C’est ainsi que vivent les habitants de la petite citée de Canaan. Tous les douze ans, ils subissent l’Oubli. A l’issue d’un déferlement sauvage de tous les instincts les plus bas, ils oublient tout ce qui a précédé ce moment. Leur seul lien avec leur passé, leur identité, est maintenu grâce au livre que chacun écrit depuis son plus jeune âge et conserve toujours sur lui. Ceux qui ont le malheur de l’avoir égaré au moment de l’Oubli perdent tous leurs repères et sont condamnés à être des Perdus, des êtres sans passé, sans famille, qui vivent dans un enclos de la cité et lui fournisse une main d’oeuvre gratuite.
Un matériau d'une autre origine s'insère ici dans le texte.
(* ===== verification/SharedProofs.v ===== *)
(** * What the shared segments of the reconcilers do

    Specifications of the definitions of [Shared], proved once over
    [CustomResource] and used by the proofs of the three reconcilers. *)
From S2P Require Import Prelude Prog Triples K8s Lib Api ApiMethods Calls Shared.
#[local] Open Scope go_scope.

Section shared_proofs.
Context {AT : ApiTypes} {CL : CondLib} {L : Lib}.
Context {I : Type} {CR : CustomResource I} {OI : IsObject I} {CRL : CustomResourceLaws I}.

(** ** TLS inputs *)

(** The variables before and after each validation: the secret that the specification
    names has been validated in [tr], and the hash of its contents is now a variable. *)
Definition ca_validated (i : I) (vars vars' : gmap string Setter) (tr : list (event Ext)) : Prop :=
  let name := tls_CaBundleSecretName (cs_TLS (cr_Spec i)) in
  if nonempty name then
    ∃ hash, Ev (ValidateCACertSecret (mkNamespacedName (om_Namespace (cr_Meta i)) name))
              (Okay hash) ∈ tr ∧
            vars' = if nonempty hash then <[CABundleKey := SetValue hash]> vars else vars
  else vars' = vars.
Definition cert_validated (svc : SimpleService) (i : I) (key : string)
    (vars vars' : gmap string Setter) (tr : list (event Ext)) : Prop :=
  if tls_Enabled svc then
    ∃ hash, Ev (ValidateCertSecret svc (om_Namespace (cr_Meta i))) (Okay hash) ∈ tr ∧
            vars' = <[key := SetValue hash]> vars
  else vars' = vars.
Definition metrics_validated (i : I) (vars vars' : gmap string Setter) (tr : list (event Ext))
    : Prop :=
  if metrics_on (cs_ExporterImage (cr_Spec i)) (cs_MetricsEnabled (cr_Spec i)) then
    cert_validated (cs_MetricsTLS (cr_Spec i)) i (TLSHashName +:+ "_metrics") vars vars' tr
  else vars' = vars.
(* ===== verification/Client.v ===== *)
(** * Queries and watches (api/v1beta1/client.go and the watch functions)

    How the reconcilers find each other's resources, and how a change of an
    object becomes reconcile requests: [OVNCRNamespaceMapFunc] for the other
    custom resources, the field indexes and [findObjectsForSrc] for secrets and
    topologies. *)
From S2P Require Import Prelude Prog K8s Lib Api ApiMethods Calls.
#[local] Open Scope go_scope.

Section client.
Context {AT : ApiTypes} {CL : CondLib}.
Context {S X : Type}.

Definition getDBClusters (namespace : string) (labelSelector : gmap string string)
    : Go S X (fallible (list OVNDBCluster)) :=
  call (ListOVNDBClusters namespace labelSelector).

Definition GetOVNController (namespace : string) : Go S X (fallible (option OVNController)) :=
  let! r := call (ListOVNControllers namespace) in
  match r with
  | Fail err => ret (Fail err)
  | Okay items => ret (Okay (head items))
  end.

Definition GetDBClusterByType (namespace : string) (labelSelector : gmap string string)
    (dbType : string) : Go S X (fallible OVNDBCluster) :=
  let! r := getDBClusters namespace labelSelector in
  match r with
  | Fail err => ret (Fail err)
  | Okay items =>
      match list_find (λ c, db_DBType (db_Spec c) = dbType) items with
      | Some (_, ovndb) => ret (Okay ovndb)
      | None => ret (Fail (errors_New ("failed to find DBCluster of type " +:+ dbType)))
      end
  end.

(** The map function of a watch on another custom resource, for the resources
    of kind [crs]; nil and the empty list are the same answer. *)
Definition OVNCRNamespaceMapFunc (crs : CRKind) (obj : ObjectMeta)
    : Go S X (list NamespacedName) :=
  let! r := call (ListNames crs (om_Namespace obj)) in
  match r with
  | Fail _ => ret []
  | Okay items => ret (filter (λ cr, om_Namespace obj = nn_Namespace cr) items)
  end.

(** ** Field indexes *)

Definition tlsField : string := ".spec.tls.secretName".
Definition caBundleSecretNameField : string := ".spec.tls.caBundleSecretName".
Definition metricsTLSField : string := ".spec.metricsTLS.secretName".
Definition topologyField : string := ".spec.topologyRef.Name".

Definition allWatchFields : list string :=
  [caBundleSecretNameField; tlsField; metricsTLSField; topologyField].

(** The values the indexers of [SetupWithManager] give a resource. *)
Definition indexField (field : string) (s : CommonSpec) : list string :=
  if bool_decide (field = caBundleSecretNameField) then
    if bool_decide (tls_CaBundleSecretName (cs_TLS s) = "") then []
    else [tls_CaBundleSecretName (cs_TLS s)]
  else if bool_decide (field = tlsField) then
    match tls_SecretName (cs_TLS s) with None => [] | Some n => [n] end
  else if bool_decide (field = metricsTLSField) then
    match tls_SecretName (cs_MetricsTLS s) with None => [] | Some n => [n] end
  else if bool_decide (field = topologyField) then
    match cs_TopologyRef s with None => [] | Some t => [tr_Name t] end
  else [].

(** [findObjectsForSrc] of the reconciler of [kind]: an error ends the search
    with what was found. *)
Definition findObjectsForSrc (kind : CRKind) (src : ObjectMeta)
    : Go S (list NamespacedName) (list NamespacedName) :=
  foldM (λ requests field,
    let! r := call (ListByField kind field (om_Name src) (om_Namespace src)) in
    match r with
    | Fail _ => return_ requests
    | Okay items => ret (requests ++ items)
    end) [] allWatchFields.

(** The methods of the three reconcilers. *)
Definition OVNDBCluster_findObjectsForSrc := findObjectsForSrc CROVNDBCluster.
Definition OVNNorthd_findObjectsForSrc := findObjectsForSrc CROVNNorthd.
Definition OVNController_findObjectsForSrc := findObjectsForSrc CROVNController.
End client.
(* ===== verification/Json.v ===== *)
(** * JSON texts

    The reading side of the network configurations that the operator prints: a reader of
    JSON texts, and what the pieces of a printed text denote to it.  Strings are read as
    they are: a text with an escape is not read at all. *)
From S2P Require Import Prelude CtlNetworks.
#[local] Open Scope go_scope.

Inductive json :=
| JString (s : string)
| JNumber (z : Z)
| JBool (b : bool)
| JArray (l : list json)
| JObject (l : list (string * json)).

Definition char (n : N) : Ascii.ascii := Ascii.ascii_of_N n.
Definition is_quote (c : Ascii.ascii) : bool := bool_decide (Ascii.N_of_ascii c = 34)%N.
(** Neither a quote, nor a backslash, nor a control character. *)
Definition plain (c : Ascii.ascii) : bool :=
  let n := Ascii.N_of_ascii c in
  negb (is_quote c) && bool_decide (n ≠ 92)%N && bool_decide (32 ≤ n)%N.
Fixpoint clean (s : string) : bool :=
  match s with EmptyString => true | String c s => plain c && clean s end.

Definition is_space (c : Ascii.ascii) : bool :=
  let n := Ascii.N_of_ascii c in
  bool_decide (n = 32)%N || bool_decide (n = 9)%N || bool_decide (n = 10)%N ||
  bool_decide (n = 13)%N.
Definition digit (c : Ascii.ascii) : option N :=
  let n := Ascii.N_of_ascii c in
  if bool_decide (48 ≤ n ∧ n ≤ 57)%N then Some (n - 48)%N else None.

(** ** The reader *)
Fixpoint skip_ws (s : string) : string :=
  match s with
  | String c s' => if is_space c then skip_ws s' else s
  | EmptyString => EmptyString
  end.

(** The text after the character [n]. *)
Definition expect (n : N) (s : string) : option string :=
  match skip_ws s with
  | String c s' => if bool_decide (Ascii.N_of_ascii c = n) then Some s' else None
  | EmptyString => None
  end.

(** A string whose opening quote was read. *)
Fixpoint read_string (s : string) : option (string * string) :=
  match s with
  | EmptyString => None
  | String c s' =>
      if is_quote c then Some ("", s')
      else if plain c then
        match read_string s' with Some (x, r) => Some (String c x, r) | None => None end
      else None
  end.

Fixpoint read_digits (acc : N) (s : string) : N * string :=
  match s with
  | String c s' =>
      match digit c with Some d => read_digits (acc * 10 + d) s' | None => (acc, s) end
  | EmptyString => (acc, s)
  end.

Definition read_natural (s : string) : option (N * string) :=
  match s with
  | String c _ => match digit c with Some _ => Some (read_digits 0 s) | None => None end
  | EmptyString => None
  end.

Definition read_number (s : string) : option (Z * string) :=
  match s with
  | String c s' =>
      if bool_decide (Ascii.N_of_ascii c = 45)%N then
        match read_natural s' with Some (n, r) => Some (- Z.of_N n, r)%Z | None => None end
      else
        match read_natural s with Some (n, r) => Some (Z.of_N n, r) | None => None end
  | EmptyString => None
  end.

(** The text after the word. *)
Fixpoint strip (word s : string) : option string :=
  match word, s with
  | EmptyString, _ => Some s
  | String c word', String c' s' => if bool_decide (c = c') then strip word' s' else None
  | String _ _, EmptyString => None
  end.

(** A value, the members of an object and the elements of an array, none of them
    empty; the fuel bounds the depth and the number of members. *)
Fixpoint value (fuel : nat) (s : string) : option (json * string) :=
  match fuel with
  | O => None
  | S n =>
      match expect 34 s, expect 123 s, expect 91 s with
      | Some s1, _, _ =>
          match read_string s1 with Some (x, r) => Some (JString x, r) | None => None end
      | _, Some s1, _ =>
          match expect 125 s1 with
          | Some r => Some (JObject [], r)
          | None => match members n s1 with Some (l, r) => Some (JObject l, r) | None => None end
          end
      | _, _, Some s1 =>
          match expect 93 s1 with
          | Some r => Some (JArray [], r)
          | None => match elements n s1 with Some (l, r) => Some (JArray l, r) | None => None end
          end
      | None, None, None =>
          match strip "true" (skip_ws s), strip "false" (skip_ws s), read_number (skip_ws s) with
          | Some r, _, _ => Some (JBool true, r)
          | _, Some r, _ => Some (JBool false, r)
          | _, _, Some (z, r) => Some (JNumber z, r)
          | None, None, None => None
          end
      end
  end
with members (fuel : nat) (s : string) : option (list (string * json) * string) :=
  match fuel with
  | O => None
  | S n =>
      match expect 34 s ≫= read_string with
      | None => None
      | Some (k, s1) =>
          match expect 58 s1 ≫= value n with
          | None => None
          | Some (v, s2) =>
              match expect 44 s2, expect 125 s2 with
              | Some s3, _ =>
                  match members n s3 with Some (l, r) => Some ((k, v) :: l, r) | None => None end
              | None, Some r => Some ([(k, v)], r)
              | None, None => None
              end
          end
      end
  end
with elements (fuel : nat) (s : string) : option (list json * string) :=
  match fuel with
  | O => None
  | S n =>
      match value n s with
      | None => None
      | Some (v, s1) =>
          match expect 44 s1, expect 93 s1 with
          | Some s2, _ =>
              match elements n s2 with Some (l, r) => Some (v :: l, r) | None => None end
          | None, Some r => Some ([v], r)
          | None, None => None
          end
      end
  end.

(** A text that is one value, and spaces. *)
Definition parse_json (s : string) : option json :=
  match value (String.length s) s with
  | Some (v, r) => if bool_decide (skip_ws r = "") then Some v else None
  | None => None
  end.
Pourtant, Nadia Fille de la Teinturière, elle, se souvient. Elle sait que son père n’est pas mort. Pire, elle a encore en mémoire ce moment atroce où son père lui arrache son livre des mains et lui en impose un autre, différent, qui raconte une autre histoire que la sienne. Depuis, elle le croise souvent, avec sa nouvelle femme et leurs deux enfants. Depuis, la raison de sa mère est toujours vacillante. Bientôt douze ans se seront écoulés depuis le dernier Oubli. Nadia sait qu’il lui reste peu de temps si elle veut à la fois protéger sa famille d’une nouvelle implosion et découvrir ce qui se cache au-delà des murs de Canaan. Aidée de Gray Fils du Souffleur de verre, elle va percer les secrets de Canaan.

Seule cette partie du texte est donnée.